EXERCISE – Whenever a line in the data holds the string "rejecting", pull that line out.

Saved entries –
(** ** Requests that came before the conversation was known *)
Definition scan_message (w : HostWorld) (messages : omap string RawMessageEvent) (message : RawMessageEvent)
  : omap string RawMessageEvent :=
  let event := toRawMessageEvent message in
  let requestKey := resolveInviteRequestKey event in
  if negb (isInviteCandidate event) then messages
  else if set_has (processedMessageIds w) (rm_messageId event) then messages
  else if match requestKey with Some k => set_has (processedInviteKeys w) k | None => false end then messages
  else let key := default (rm_messageId event) requestKey in
       om_set key (preferInviteCandidate (om_get key messages) event) messages.
(** The pages of one conversation, newest first. *)
Fixpoint scan_pages (fuel : nat) (client : nat) (conversationId : string) (before : option string)
  (messages : omap string RawMessageEvent) (shouldRetry : bool)
  : HProg (omap string RawMessageEvent * bool) :=
  match fuel with
  | O => Ret (messages, shouldRetry)
  | S fuel =>
      (await listResult <- HListMessages client conversationId before ;;
       match listResult with
       | Err e => Ret (messages, shouldRetry || negb (bool_decide (category e = not_found)))
       | Ok [] => Ret (messages, shouldRetry)
       | Ok page =>
           sync messages <- (λ w, (w, foldl (scan_message w) messages (rev page))) ;;
           let before := nonempty_str (rm_sentAt <$> last page) in
           if (length page <? RECENT_JOIN_SCAN_LIMIT)%nat then Ret (messages, shouldRetry)
           else match before with
                | None => Ret (messages, shouldRetry)
                | Some _ => scan_pages fuel client conversationId before messages shouldRetry
                end
       end)%prog
  end.
Fixpoint scan_identities (fuel : nat) (conversationId : string) (identities : list (string * option string))
  (messages : omap string RawMessageEvent) (shouldRetry : bool)
  : HProg (omap string RawMessageEvent * bool) :=
  match identities with
  | [] => Ret (messages, shouldRetry)
  | (id, _) :: rest =>
      (sync managed <- getClient id ;;
       match managed with
       | None => scan_identities fuel conversationId rest messages shouldRetry
       | Some client =>
           do scanned <- scan_pages fuel client conversationId None messages shouldRetry ;;
           scan_identities fuel conversationId rest scanned.1 scanned.2
       end)%prog
  end.
Definition listRecentInviteCandidatesAcrossManagedIdentities (fuel : nat) (conversationId : string)
  : HProg (list RawMessageEvent * bool) :=
  (await identities <- HListIdentities ;;
   do scanned <- scan_identities fuel conversationId identities [] false ;;
   Ret (scanned.1.*2, scanned.2))%prog.
Fixpoint process_all (messages : list RawMessageEvent) (shouldRetry : bool) : HProg bool :=
  match messages with
  | [] => Ret shouldRetry
  | message :: rest =>
      (do outcome <- processInviteCandidate message ;;
       process_all rest (shouldRetry || (negb (pr_accepted outcome) && pr_shouldRetry outcome)))%prog
  end.
Definition schedule_retry (dmId : string) (retryCount : nat) (shouldRetry : bool) (w : HostWorld)
  : HostWorld * unit :=
  if negb shouldRetry || (MAX_DM_RECOVERY_RETRIES <=? retryCount)%nat || om_has dmId (recoveryRetryTimers w)
  then (w, tt) else (with_retries (om_set dmId (S retryCount)) w, tt).
Definition recoverInviteCandidatesFromDm (fuel : nat) (dmId : string) (retryCount : nat) : HProg unit :=
  (do scan <- listRecentInviteCandidatesAcrossManagedIdentities fuel dmId ;;
   do shouldRetry <- process_all scan.1 scan.2 ;;
   sync _ <- schedule_retry dmId retryCount shouldRetry ;; Ret tt)%prog.

(** ** The listener

    Its jobs: an event of the subscription, the callback of a retry timer and
    that of a key's timer (which runs only while the timer is pending), and
    the returned stop function. *)
Inductive HostJob :=
  | on_event (event : CoreRawEvent)
  | on_retry_timer (dmId : string)
  | on_key_timer (requestKey : string)
  | on_stop.
Definition fire_retry (dmId : string) (w : HostWorld) : HostWorld * option nat :=
  (with_retries (om_delete dmId) w, om_get dmId (recoveryRetryTimers w)).
Definition expire_key (requestKey : string) (w : HostWorld) : HostWorld * unit :=
  if set_has (processedInviteKeyTimers w) requestKey
  then (with_processed id (set_delete requestKey) (set_delete requestKey) w, tt) else (w, tt).
Definition stop_listener (w : HostWorld) : HostWorld * unit :=
  (with_processed id id (λ _, []) (with_retries (λ _, []) w), tt).
Definition host_job (fuel : nat) (j : HostJob) : HProg unit :=
  (match j with
   | on_event (raw_message event) =>
       if negb (isInviteCandidate event) then Ret tt
       else do _ <- processInviteCandidate event ;; Ret tt
   | on_event (raw_dm_joined dmId _) => recoverInviteCandidatesFromDm fuel dmId 0
   | on_event _ => Ret tt
   | on_retry_timer dmId =>
       sync pending <- fire_retry dmId ;;
       match pending with None => Ret tt | Some retryCount => recoverInviteCandidatesFromDm fuel dmId retryCount end
   | on_key_timer requestKey => sync _ <- expire_key requestKey ;; Ret tt
   | on_stop => sync _ <- stop_listener ;; Ret tt
   end)%prog.
End listener.

(** ** At most one processing per message and per invite

    Which effects announce an acceptance, and of which message. *)
Definition accept_of {X} (e : heff X) : option string :=
  match e with HOnJoinAccepted _ event => Some (rm_messageId event) | _ => None end.
Definition accepted_ids (L : Log HostWorld heff HostJob) : list string :=
  base.omap (λ x, match x.2 with inr ev => accept_of (ev_eff ev) | inl _ => None end) L.
(** A candidate being processed, and how far it is. *)
Inductive Phase := dispatching | accepting | rejecting.
Abbreviation held := (list (RawMessageEvent * Phase)).

Section locks.
Context `{InviteLib} (JSON_parse : string → option json).
Abbreviation key_of := (resolveInviteRequestKey JSON_parse).
Abbreviation ids h := (map (λ x : RawMessageEvent * Phase, rm_messageId x.1) h).
Abbreviation keys h := (base.omap (λ x : RawMessageEvent * Phase, key_of x.1) h).
(** The sets against the candidates in process [h] and the acceptances
    announced so far. *)
Record lock_inv (h : held) (accepted : list string) (w : HostWorld) : Prop := {
  li_ids : NoDup (ids h);
  li_inflight m : m ∈ inflightMessageIds w ↔ m ∈ ids h;
  li_keys : NoDup (keys h);
  li_inflight_keys k : k ∈ inflightInviteKeys w ↔ k ∈ keys h;
  li_phase ev ph : (ev, ph) ∈ h →
    match ph with
    | dispatching => rm_messageId ev ∉ processedMessageIds w
    | accepting => rm_messageId ev ∈ processedMessageIds w ∧ rm_messageId ev ∉ accepted
    | rejecting => True
    end;
  li_accepted : NoDup accepted;
  li_processed m : m ∈ accepted → m ∈ processedMessageIds w
}.
#[global] Instance lock_inv_proper : Proper ((≡ₚ) ==> (=) ==> (=) ==> iff) lock_inv.
Proof.
  enough (∀ h h' a w, h ≡ₚ h' → lock_inv h a w → lock_inv h' a w) as Hi.
  { intros h h' Hh ? a -> ? w ->. by split; apply Hi. }
  intros h h' a w Hh [H1 H2 H3 H4 H5 H6 H7].
  assert (keys h ≡ₚ keys h') as Hk by (apply omap_Permutation; exact Hh). split.
  - by rewrite <-Hh.
  - intros m. by rewrite H2, Hh.
  - by rewrite <-Hk.
  - intros k. by rewrite H4, Hk.
  - intros ev ph Hin. apply (H5 ev ph). by rewrite Hh.
  - done.
  - done.
Qed.

Lemma elem_of_set_delete x y s : x ∈ set_delete y s ↔ x ∈ s ∧ x ≠ y.
Proof.
  unfold set_delete. rewrite !list_elem_of_In, filter_In.
  rewrite negb_true_iff, bool_decide_eq_false. done.
Qed.
Lemma elem_of_key_add ev k s :
  k ∈ key_op JSON_parse (λ k s, set_add s k) ev s ↔ k ∈ s ∨ key_of ev = Some k.
Proof.
  unfold key_op. destruct (key_of ev) as [k'|]; [|naive_solver]. rewrite elem_of_set_add. naive_solver.
Qed.
Lemma elem_of_key_delete ev k s :
  k ∈ key_op JSON_parse set_delete ev s ↔ k ∈ s ∧ key_of ev ≠ Some k.
Proof.
  unfold key_op. destruct (key_of ev) as [k'|]; [|naive_solver]. rewrite elem_of_set_delete. naive_solver.
Qed.
Lemma elem_of_keys_cons ev ph h k : k ∈ keys ((ev, ph) :: h) ↔ key_of ev = Some k ∨ k ∈ keys h.
Proof.
  cbn. destruct (key_of ev) as [k'|]; [rewrite elem_of_cons|]; naive_solver.
Qed.
Lemma keys_nodup_cons ev ph h : NoDup (keys ((ev, ph) :: h)) ↔
  (∀ k, key_of ev = Some k → k ∉ keys h) ∧ NoDup (keys h).
Proof. cbn. destruct (key_of ev) as [k'|]; [rewrite NoDup_cons|]; naive_solver. Qed.

(** Entering, accepting, announcing and leaving. *)
Lemma enter_inv h a w ev : lock_inv h a w → already_handled JSON_parse ev w = false →
  lock_inv ((ev, dispatching) :: h) a (enter_candidate JSON_parse ev w).1.
Proof.
  intros [H1 H2 H3 H4 H5 H6 H7] Ha. unfold enter_candidate. rewrite Ha. cbn [fst].
  unfold already_handled, set_has in Ha. rewrite !orb_false_iff, !bool_decide_eq_false in Ha.
  destruct Ha as [[[Hp _] Hm] Hk].
  assert (∀ k, key_of ev = Some k → k ∉ keys h) as Hkeys.
  { intros k Hev Hin. rewrite Hev in Hk. apply bool_decide_eq_false in Hk. by apply Hk, H4. }
  split; cbn [inflightMessageIds inflightInviteKeys processedMessageIds with_inflight].
  - cbn. constructor; [by rewrite <-H2|done].
  - intros m. rewrite elem_of_set_add, H2. cbn. rewrite elem_of_cons. naive_solver.
  - by apply keys_nodup_cons.
  - intros k. rewrite elem_of_key_add, elem_of_keys_cons, H4. naive_solver.
  - intros ev' ph [[= -> ->]|Hin]%elem_of_cons; [done|by apply (H5 _ _ Hin)].
  - done.
  - done.
Qed.
Lemma accept_inv h a w ev : lock_inv ((ev, dispatching) :: h) a w →
  lock_inv ((ev, accepting) :: h) a (mark_accepted JSON_parse ev w).1.
Proof.
  intros [H1 H2 H3 H4 H5 H6 H7]. pose proof (H5 ev dispatching ltac:(by left)) as Hev. cbn in Hev.
  split; cbn [inflightMessageIds inflightInviteKeys processedMessageIds with_processed mark_accepted fst]; try done.
  - intros ev' ph [[= -> ->]|Hin]%elem_of_cons.
    + split; [rewrite elem_of_set_add; by right|]. intros Hin. by apply Hev, H7.
    + assert (rm_messageId ev' ≠ rm_messageId ev) as Hne.
      { intros Heq. cbn in H1. apply NoDup_cons in H1 as [H1 _]. apply H1. rewrite <-Heq.
        exact (list_elem_of_fmap_2 (λ x : RawMessageEvent * Phase, rm_messageId x.1) _ _ Hin). }
      pose proof (H5 ev' ph ltac:(by right)) as Hph. destruct ph; rewrite ?elem_of_set_add; naive_solver.
  - intros m Hm%H7. rewrite elem_of_set_add. by left.
Qed.
Lemma announce_inv h a w ev : lock_inv ((ev, accepting) :: h) a w →
  lock_inv ((ev, rejecting) :: h) (a ++ [rm_messageId ev]) w.
Proof.
  intros [H1 H2 H3 H4 H5 H6 H7]. destruct (H5 ev accepting ltac:(by left)) as [Hp Hn].
  split; try done.
  - intros ev' ph [[= -> ->]|Hin]%elem_of_cons; [done|].
    pose proof (H5 ev' ph ltac:(by right)) as Hph. destruct ph; [done| |done].
    destruct Hph as [? ?]. split; [done|]. rewrite elem_of_app, list_elem_of_singleton. intros [?|Heq]; [done|].
    cbn in H1. apply NoDup_cons in H1 as [H1 _]. apply H1. rewrite <-Heq.
    exact (list_elem_of_fmap_2 (λ x : RawMessageEvent * Phase, rm_messageId x.1) _ _ Hin).
  - apply NoDup_app. split_and!; [done| |apply NoDup_singleton].
    intros m Hm ->%list_elem_of_singleton. done.
  - intros m [Hm| ->%list_elem_of_singleton]%elem_of_app; [by apply H7|done].
Qed.
Lemma leave_inv h a w ev ph : lock_inv ((ev, ph) :: h) a w → lock_inv h a (leave_candidate JSON_parse ev w).1.
Proof.
  intros [H1 H2 H3 H4 H5 H6 H7]. apply keys_nodup_cons in H3 as [H3 H3']. cbn in H1. apply NoDup_cons in H1 as [H1 H1'].
  split; cbn [inflightMessageIds inflightInviteKeys processedMessageIds with_inflight leave_candidate fst]; try done.
  - intros m. rewrite elem_of_set_delete, H2. cbn. rewrite elem_of_cons. naive_solver.
  - intros k. rewrite elem_of_key_delete, H4, elem_of_keys_cons. naive_solver.
  - intros ev' ph' Hin. by apply (H5 ev' ph' ltac:(by right)).
Qed.
End locks.

(** *** The jobs

    [quiet]: a program that leaves the world alone and announces nothing.
    [wf]: one that touches the sets only through whole candidates. *)
Fixpoint quiet {R} (p : HProg R) : Prop :=
  match p with
  | Ret _ => True
  | Await e k => accept_of e = None ∧ ∀ x, quiet (k x)
  | Sync f k => (∀ w, (f w).1 = w) ∧ ∀ x, quiet (k x)
  end.
Definition sets_kept {X} (f : HostWorld → HostWorld * X) : Prop :=
  ∀ w, inflightMessageIds (f w).1 = inflightMessageIds w ∧
       inflightInviteKeys (f w).1 = inflightInviteKeys w ∧
       processedMessageIds (f w).1 = processedMessageIds w.
Lemma host_quiet_bind {A B} (p : HProg A) (f : A → HProg B) : quiet p → (∀ a, quiet (f a)) → quiet (bind p f).
Proof. induction p as [a|X e k IH|X f' k IH]; cbn; [auto| |]; intros [? ?] Hf; split; auto. Qed.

RESULT OF THE TASK –
Inductive Phase := dispatching | accepting | rejecting.
    | rejecting => True
  lock_inv ((ev, rejecting) :: h) (a ++ [rm_messageId ev]) w.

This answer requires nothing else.